Le Dr Ashraf Joumaa al-Hajouj, 38 ans aujourd'hui, a été entendu le 15 avril par les juges parisiens Philippe Jourdan et Yves Madre, chargés d'une information judiciaire pour "viols et tortures avec actes de barbarie par personne dépositaire de l'autorité publique".

Ce réfugié palestinien formé en Libye, interne à l'hôpital de Benghazi (nord), est arrêté en janvier 1999 par la police libyenne, soupçonné avec cinq infirmières bulgares d'avoir inoculé le virus du sida à 438 enfants, dont 56 sont décédés.

"J'ai été frappé au visage et sur les pieds. Je leur ai dit que chercher la vérité c'est une chose, mais que chercher un bouc émissaire, c'en est une autre", affirme le médecin, selon le compte-rendu d'audition consulté vendredi par l'AFP.

Le général libyen Harb Derbal, directeur général de la direction centrale des enquêtes pénales, "m'a répondu : +(...) que tu sois mêlé ou pas, nous, on te mêlera et on trouvera les preuves pour cela+", poursuit-il.

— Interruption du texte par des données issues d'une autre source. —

(** The documented behaviour of a KV version 2 engine mounted at [mount]:
    reading gives the current data or the status 404, writing replaces the data
    of a path, deleting the metadata removes it, and nothing else changes; an
    error that is not the status 404 does not quote that status.  The
    promises are made for the paths a URL can carry as they are. *)
Class KVEngine `{URLParser} {S : Type} `{VaultServer S} (h : httpXWorkmateVaultService) := {
  kv : S → string → option (gmap string string);
  kv_path : string → Prop;
  kv_get : ∀ path s r s', kv_path path →
    client_Do (mkVaultRequest "GET" (dataURL h path) (hv_token h) (hv_namespace h) None) s = (r, s') →
    (∀ p, kv s' p = kv s p) ∧
    match r with
    | Err e => Contains e not_found_text = false
    | Ok reply =>
        (rep_Status reply < 400 → ∃ m, kv s path = Some m ∧ rep_Data reply = Ok (Some m)) ∧
        (rep_Status reply = 404 → kv s path = None) ∧
        (400 ≤ rep_Status reply → rep_Status reply ≠ 404 →
         Contains ("vault status " +:+ FormatInt (rep_Status reply) +:+ ": " +:+ rep_Text reply) not_found_text
           = false)
    end;
  kv_post : ∀ path m s reply s', kv_path path →
    client_Do (mkVaultRequest "POST" (dataURL h path) (hv_token h) (hv_namespace h) (Some m)) s = (Ok reply, s') →
    rep_Status reply < 400 → ∀ p, kv s' p = if p == path then Some m else kv s p;
  kv_delete : ∀ path s reply s', kv_path path →
    client_Do (mkVaultRequest "DELETE" (metadataURL h path) (hv_token h) (hv_namespace h) None) s = (Ok reply, s') →
    rep_Status reply < 400 → ∀ p, kv s' p = if p == path then None else kv s p
}.

Section http.
Context `{URLParser} {S : Type} `{VaultServer S} (h : httpXWorkmateVaultService) `{!KVEngine h}.

Definition http_at (s : S) (p k : string) : option string := kv s p ≫= (.!! k).

(** The map a read yields, and that it changes nothing. *)
Lemma readSecretMap_ok path s m s' : kv_path path → readSecretMap h path s = (Ok m, s') →
  default ∅ (kv s path) = m ∧ ∀ p, kv s' p = kv s p.
Proof.
  unfold readSecretMap, vault_do. intros Hp. destruct (url_Parse _); [|done].
  destruct (client_Do _ s) as [r s1] eqn:Hdo. destruct (kv_get _ _ _ _ Hp Hdo) as [Hframe Hr].
  destruct r as [reply|e].
  - destruct Hr as (Hok & H404 & Herr). destruct (Z.leb_spec 400 (rep_Status reply)) as [Hle|Hlt].
    + destruct (Contains _ _) eqn:Hc; [|done]. intros [= <- <-]. split; [|done].
      destruct (decide (rep_Status reply = 404)) as [E|E]; [by rewrite (H404 E)|].
      pose proof (Herr Hle E) as F. unfold not_found_text in F. congruence.
    + destruct (Hok Hlt) as (m' & Hm & ->). intros [= <- <-]. split; [by rewrite Hm|done].
  - unfold not_found_text in Hr. rewrite Hr. done.
Qed.
(* ===== verification/WorkspaceProps.v ===== *)
(** * Who reaches which workspace

    Histories of the workspace API, and the invariant they keep: the shared
    tenant is the only one of the public edition, and every member of another
    tenant was named by the root account that created it.  The access of an
    account follows from it. *)

From S2P Require Import Prelude GoLib Json StoreData Users Access Netip Hmac StripeClient Tenants Vault Workspace.
From S2P Require Import VaultProps.
From Stdlib Require Import Ascii.
Open Scope Z_scope.
Open Scope bool_scope.
Open Scope go_scope.

(** ** Histories *)

Inductive wsCall :=
| CallGetProfile (userID : string) (headers : list string)
| CallSync (rand : result error (list Z)) (newV7 : result error string) (userID : string) (headers : list string)
| CallUpdateProfile (userID : string) (headers : list string) (body : option json)
| CallGetSecrets (userID : string) (headers : list string)
| CallPutSecret (userID : string) (headers : list string) (target : string) (value : option string)
| CallDeleteSecret (userID : string) (headers : list string) (target : string)
| CallSession (headers : list string) (user : User)
| CallBootstrap (rand : result error (list Z)) (actor : User) (payload : option (string * string * string)).

Section histories.
Context `{URLParser} `{MapOrder} {V : Type} `{VaultService V} (env : string * string).

Definition handle (ids : string → nat → string) (now : time) (accounts : memoryStore) (c : wsCall) (w : workspace V)
    : wsResponse * workspace V :=
  match c with
  | CallGetProfile userID headers => getXWorkmateProfile env ids now accounts userID headers w
  | CallSync rand newV7 userID headers => getXWorkmateProfileSync env ids now accounts rand newV7 userID headers w
  | CallUpdateProfile userID headers body => updateXWorkmateProfile env ids now accounts userID headers body w
  | CallGetSecrets userID headers => getXWorkmateSecrets env ids now accounts userID headers w
  | CallPutSecret userID headers target value =>
      putXWorkmateSecret env ids now accounts userID headers target value w
  | CallDeleteSecret userID headers target => deleteXWorkmateSecret env ids now accounts userID headers target w
  | CallSession headers user =>
      let '(r, s) := session_body env ids now headers user (ws_tables w) in
      (match r with Err e => Refused e | Ok shown => SessionShown shown end, w <| ws_tables := s |>)
  | CallBootstrap rand actor payload => bootstrapTenant env ids now accounts rand actor payload w
  end.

L'enquête judiciaire en France a été ouverte en février à la suite d'une plainte déposée par le médecin en décembre 2007 par l'intermédiaire de l'association Avocats sans frontières France lors de la visite du dirigeant libyen Mouammar Kadhafi à Paris.

La plainte vise nommément M. Kadhafi, qui jouit de l'immunité conférée par sa fonction de chef d'Etat, cinq policiers, dont le général Derbal, et un médecin.

Ashraf Joumaa al-Hajouj détaille devant les magistrats les tortures qu'il assure avoir subies : ongles arrachés, viol par un berger allemand, menaces d'un viol similaire contre sa soeur, coups de bâton sur la plante des pieds...

"J'étais ligoté dans la position du +poulet+ avec une barre à la pliure des genoux et au-dessus des avant-bras, les chevilles attachées et repliées contre les fesses. Puis j'ai été frappé", raconte le médecin naturalisé bulgare et qui vit aujourd'hui en Bulgarie.

"On m'enfonçait un fil de fer d'un diamètre de 6 mm entre les doigts d'une main sans perforer la peau et on tordait les fils, les doigts étant attachés. J'en porte toujours les traces", confie-t-il.

Ces séances de tortures, au cours desquelles il avait les yeux bandés, se sont concentrées au début de sa détention, "jusqu'en septembre 1999".

"Au début ça a été très intense et après ils ont utilisé l'électricité, de façon irrégulière, en fonction de leur fantaisie", explique-t-il.

Deux des cinq infirmières qui partageaient son calvaire ont également été torturées en sa présence.

"J'ai reconnu sous l'emprise de la torture que j'avais contaminé les enfants, que je collaborais avec la CIA et le Mossad. J'étais prêt à tout reconnaître, c'était après l'épisode du chien", explique-t-il, estimant que "le but de ces tortures était de reconnaître une version qui était déjà prête".

Condamnés à la peine de mort avant que cette peine ne soit commuée en détention à perpétuité, le médecin et les cinq infirmières ont été extradés le 24 juillet 2007 à bord d'un avion gouvernemental français et immédiatement graciés par le président bulgare à leur arrivée à Sofia.